Datum behandeling van het stuk Indiener(s) Referentie Blz.
28/07/2020 Ontvankelijk p.m.
 
Vraag    Het afgelopen jaar heb ik u meerdere malen ondervraagd over de internationale economische missies die HUB.brussels heeft georganiseerd. In antwoord op mijn schriftelijke vraag van 15 november jongstleden schreef u met name dat de bestemmingen van de missies afhankelijk zijn van de economische mogelijkheden in de wereld. Ik zou nog steeds graag meer willen weten over de stappen die leiden tot de vaststelling van de activiteiten van HUB ter bevordering van de buitenlandse handel, de vaststelling van de bestemmingen en de organisatie van de economische missies.

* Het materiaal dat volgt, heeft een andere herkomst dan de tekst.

Lemma runs_try {E A F} fs (m : ST W E A) Q R (R' : Fs → Prop) :
  runs fs m Q R →
  runs fs (try (F := F) m) (λ r fs', match r with Ok a => Q a fs' | Err _ => R fs' end) R'.
Proof. intros Hm w Hw. specialize (Hm w Hw). cbv [try]. by destruct (m w) as [w' []]. Qed.
Lemma reads_try {E A F} fs (m : ST W E A) Q :
  reads fs m Q →
  reads fs (try (F := F) m) (λ r, match r with Ok a => Q a | Err _ => True end).
Proof.
  intros Hm. eapply runs_weaken; [exact (runs_try _ _ _ _ (λ fs', fs' = fs) Hm)| |done].
  intros [a|e] fs'; naive_solver.
Qed.
Lemma runs_map_error {E A F} fs (f : E → F) (m : ST W E A) Q R :
  runs fs m Q R → runs fs (map_error f m) Q R.
Proof. intros Hm w Hw. specialize (Hm w Hw). cbv [map_error]. by destruct (m w) as [w' []]. Qed.

Lemma reads_map_error {E F A} fs (f : E → F) (m : ST W E A) Q :
  reads fs m Q → reads fs (map_error f m) Q.
Proof. apply runs_map_error. Qed.
Lemma runs_ignore {E F A} fs (m : ST W E A) Q (R : Fs → Prop) R' :
  runs fs m Q R → (∀ a fs', Q a fs' → R fs') → runs (E := F) fs (ignore m) (λ _, R) R'.
Proof.
  intros Hm HQ. eapply runs_bind.
  - eapply runs_weaken; [exact (runs_try _ _ _ _ R' Hm)|intros r fs' Hr; exact Hr|done].
  - simpl. intros [a|e] fs' Hr; apply runs_ret; eauto.
Qed.
End errors.

(** Computations with a local state. *)
Section local.
Context {S E : Type}.
Section files.
Context `{Windows} `{Faults} `{Encodings} `{Installation}.

(** The loop reads to the end; every chunk but the last moves it on, so the
    length of the file bounds it. *)
Fixpoint copy_loop (self : FilesystemService) (fuel : nat) (input output : Path) (offset : nat)
    (total : N) : M FilesystemError N :=
  match fuel with
  | O => throw FsIo
  | S fuel =>
      c ← cancelled (@here) self;
      _ ← ensure (negb c) FsCancelled;
      chunk ← io (os_read input offset (N.to_nat COPY_CHUNK));
      if bool_decide (chunk = []) then mret total else
      _ ← io (os_write_at output offset chunk);
      copy_loop self fuel input output (offset + length chunk)
        (saturating_add u64_max total (N.of_nat (length chunk)))
  end.
(** How many rounds a loop over an open file needs. *)
Definition file_rounds {E} (file : Path) : M E nat := λ w,
  (w, Ok (S (match w_fs w !! file with Some n => length (nd_content n) | None => 0 end))).

(* @src filesystem/service.rs:2639-2659 copy_with_cancellation *)
Definition copy_with_cancellation (self : FilesystemService) (input output : Path) :
    M FilesystemError N :=
  fuel ← file_rounds input; copy_loop self fuel input output 0 0.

- Hoe wordt de raadpleging van sectoren en clusters over hun internationale mogelijkheden en hun behoefte aan ondersteuning bij de marktprospectie georganiseerd? Hoe verzoent HUB vervolgens de door de sectoren geuite behoeften voor de vaststelling van zijn internationale actieprogramma in het algemeen en de economische missies in het bijzonder? Wordt bij de keuze van de bestemmingen meer rekening gehouden met bepaalde sectoren of clusters? Welke?

- Op welk moment komt u tussen bij de uitwerking van het internationale programma van HUB en bij de keuze van de bestemmingen voor de economische missies? Is dat enkel wanneer het jaarlijkse internationale actieplan ter goedkeuring aan u wordt voorgelegd? Geeft u algemene goedkeuring aan het programma van de missies of specifiek aan elk ervan? Op welke criteria baseert u uw goedkeuring?

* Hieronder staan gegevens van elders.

Lemma reads_input_candidate fs self raw :
  reads fs (input_path self raw) (λ p, p = candidate_path self raw).
Proof.
  unfold input_path, candidate_path. eapply reads_bind; [apply reads_validate_root_identity|]. intros _ _.
  destruct (wr_scope self); (eapply reads_bind; [apply reads_ensure|]); intros _ _; by apply reads_ret.
Qed.
Lemma reads_resolve_names fs self raw :
  reads fs (resolve_existing (svc_authority self) raw)
    (λ p, names_object self fs raw p ∧ dos_path p = true ∧ is_Some (fs !! p)).
Proof.
  unfold resolve_existing, names_object.
  eapply reads_bind; [apply reads_input_candidate|]. intros candidate ->.
  eapply reads_bind; [apply reads_ensure_lexical|]. intros _ _.
  eapply reads_bind; [apply reads_map_error, reads_query|]. simpl. intros canonical Hc.
  destruct (follows fs (candidate_path (svc_authority self) raw)) as [f|] eqn:Hf; [|done]. injection Hc as <-.
  destruct (follows_object _ _ _ Hf) as (n & Hn & _ & Hd).
  eapply reads_bind; [apply reads_unwrap|]. simpl. intros p Hp.
  assert (p = f) as -> by (by destruct f as [|[[]| | | |] [|[] ?]]; simplify_eq/=).
  eapply reads_bind; [apply reads_validate_root_identity|]. intros _ _.
  eapply reads_bind; [apply reads_ensure|]. intros _ _. apply reads_ret. eauto.
Qed.
(** The handle of a resolved path is the object the path names. *)
Lemma validated_resolved self fs raw p allow vh :
  names_object self fs raw p → dos_path p = true → is_Some (fs !! p) →
  validated (svc_authority self) fs allow p vh → names_object self fs raw (vh_handle vh).
Proof.
  intros Hn Hd Hs Hv. pose proof (vd_opens _ _ _ _ _ Hv) as Ho.
  rewrite (opens_final fs p Hs Hd) in Ho. by injection Ho as <-.
Qed.

(** The entry a text names: a name in the directory that holds it. *)
Definition names_entry (self : FilesystemService) (fs : Fs) (raw : ustr) (d : Path) (leaf : ustr) : Prop :=
  let candidate := candidate_path (svc_authority self) raw in
  path_file_name candidate = Some leaf ∧
  ∃ parent, path_parent candidate = Some parent ∧ opens fs parent = Some d.

Lemma reads_revalidate fs self p :
  reads fs (revalidate_opened_path self p) (λ f, opens fs p = Some f).
Proof.
  unfold revalidate_opened_path. eapply reads_bind; [apply reads_open_handle|]. intros h Hv.
  apply reads_ret. rewrite (vd_final _ _ _ _ _ Hv). apply Hv.
Qed.
Lemma reads_entry_in_names fs self raw d parent :
  path_parent (candidate_path (svc_authority self) raw) = Some parent → opens fs parent = Some d →
  reads fs (entry_in (svc_authority self) d (candidate_path (svc_authority self) raw))
    (λ t, ∃ leaf, names_entry self fs raw d leaf ∧ t = join_name d leaf).
Proof.
  intros Hp Ho. unfold entry_in. eapply reads_bind; [apply reads_unwrap|]. intros name Hname.
  eapply reads_bind; [apply reads_ensure|]. intros _ _. apply reads_ret.
  exists name. split; [|done]. split; [done|]. eauto.
Qed.
Lemma reads_resolve_entry_names fs self raw :
  reads fs (resolve_existing_entry (svc_authority self) raw)
    (λ t, ∃ d leaf, names_entry self fs raw d leaf ∧ t = join_name d leaf).
Proof.
  unfold resolve_existing_entry. eapply reads_bind; [apply reads_input_candidate|]. intros candidate ->.
  do 2 (eapply (reads_bind _ _ _ (λ _, True)); [reads|intros ? _]).
  eapply reads_bind; [apply reads_unwrap|]. intros parent Hparent.
  eapply reads_bind; [apply reads_revalidate|]. intros d Ho.
  do 2 (eapply (reads_bind _ _ _ (λ _, True)); [reads|intros ? _]).
  eapply reads_weaken; [exact (reads_entry_in_names _ _ _ _ _ Hparent Ho)|]. simpl. eauto.
Qed.
Lemma reads_resolve_leaf_names fs self raw :
  reads fs (resolve_missing_leaf (svc_authority self) raw)
    (λ t, ∃ d leaf, names_entry self fs raw d leaf ∧ t = join_name d leaf).
Proof.
  unfold resolve_missing_leaf. eapply reads_bind; [apply reads_input_candidate|]. intros candidate ->.
  do 2 (eapply (reads_bind _ _ _ (λ _, True)); [reads|intros ? _]).
  case_match; [apply reads_resolve_entry_names|].
  eapply reads_bind; [apply reads_unwrap|]. intros parent Hparent.
  eapply reads_bind; [apply reads_revalidate|]. intros d Ho.
  do 3 (eapply (reads_bind _ _ _ (λ _, True)); [reads|intros ? _]).
  eapply reads_weaken; [exact (reads_entry_in_names _ _ _ _ _ Hparent Ho)|]. simpl. eauto.
Qed.
(** The directory of a mutation is the one that holds the named entry. *)
Lemma reads_parent_of_entry fs self raw d leaf :
  names_entry self fs raw d leaf →
  reads fs (open_mutation_parent self (join_name d leaf)) (λ d', d' = d ∧ pinned self fs d).
Proof.
  intros (_ & parent & _ & Ho).
  eapply reads_weaken; [apply reads_open_mutation_parent|]. simpl.
  intros d' (Hpin & q & Hq & Ho'). rewrite path_parent_join in Hq. injection Hq as <-.
  rewrite (opens_twice _ _ _ Ho) in Ho'. by injection Ho' as <-.
Qed.

(** A named regular file. *)
Definition named_file (self : FilesystemService) (fs : Fs) (raw : ustr) (h : Path) (n : Node) : Prop :=
  names_object self fs raw h ∧ fs !! h = Some n ∧ node_is_file n = true.
Lemma named_file_unique self fs raw h n h' n' :
  named_file self fs raw h n → named_file self fs raw h' n' → h = h' ∧ n = n'.
Proof.
  intros (Hh & Hn & _) (Hh' & Hn' & _). pose proof (names_object_unique _ _ _ _ _ Hh Hh'). subst.
  split; [done|]. congruence.
Qed.

Lemma reads_open_limited fs file limit n :
  limit < u64_max → fs !! file = Some n →
  reads fs (read_open_file_bytes_with_limit file (Some limit)) (λ content, content = nd_content n).
Proof.
  intros Hlimit Hn. unfold read_open_file_bytes_with_limit.
  eapply reads_bind; [apply reads_io, reads_query|]. simpl. intros content Hc.
  rewrite Hn in Hc. injection Hc as <-.
  eapply reads_bind; [apply reads_ensure|]. simpl. intros _ Hl. apply reads_ret.
  apply take_ge. rewrite length_take in Hl. rewrite saturating_add_exact in * by lia. lia.
Qed.
Lemma reads_named_bytes fs self raw limit :
  limit < u64_max →
  reads fs (read_bytes_bounded self raw limit)
    (λ content, ∃ h n, named_file self fs raw h n ∧ content = nd_content n).
Proof.
  intros Hlimit. unfold read_bytes_bounded, read_bytes_with_limit.
  eapply reads_bind; [apply reads_checked, reads_resolve_names|]. simpl. intros p (Hp & Hd & Hs).
  eapply reads_bind; [apply reads_open_parent_chain|]. intros _ _.
  eapply reads_bind; [apply reads_checked, reads_open_handle|]. simpl. intros vh Hv.
  eapply reads_bind; [apply reads_io, reads_os_node|]. simpl. intros n Hn.
  eapply reads_bind; [apply reads_ensure|]. simpl. intros _ Hf.
  eapply reads_bind; [apply reads_ensure|]. simpl. intros _ _.
  eapply reads_weaken; [by apply reads_open_limited|]. simpl. intros content ->.
  exists (vh_handle vh), n. split; [|done]. split; [by eapply validated_resolved|].
  apply andb_true_iff in Hf as [Hf _]. done.
Qed.
End naming.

- Welke rol speelt de adviesraad voor buitenlandse handel bij de uitwerking van de internationale ontwikkelingsactiviteiten van HUB? Wie is lid van die raad? Bij welke gelegenheden geeft hij adviezen? Doet hij dit op verzoek van de administratie, uw kabinet of op eigen initiatief? Geeft hij specifieke adviezen over de door HUB georganiseerde missies? Over welke dimensies (economisch, politiek, ethisch) geeft hij zijn mening?
 
 
Antwoord    Elk jaar werkt hub.brussels een actieplan uit voor het daaropvolgende jaar. Tot vandaag is dat plan gebaseerd op acties die door de economische en handelsattachés (EHA) werden voorgesteld en nadien werden geselecteerd of geweigerd in functie van de noden van de ondernemingen die door de daarvoor uitgenodigde professionele federaties aan hub.brussels werden doorgegeven.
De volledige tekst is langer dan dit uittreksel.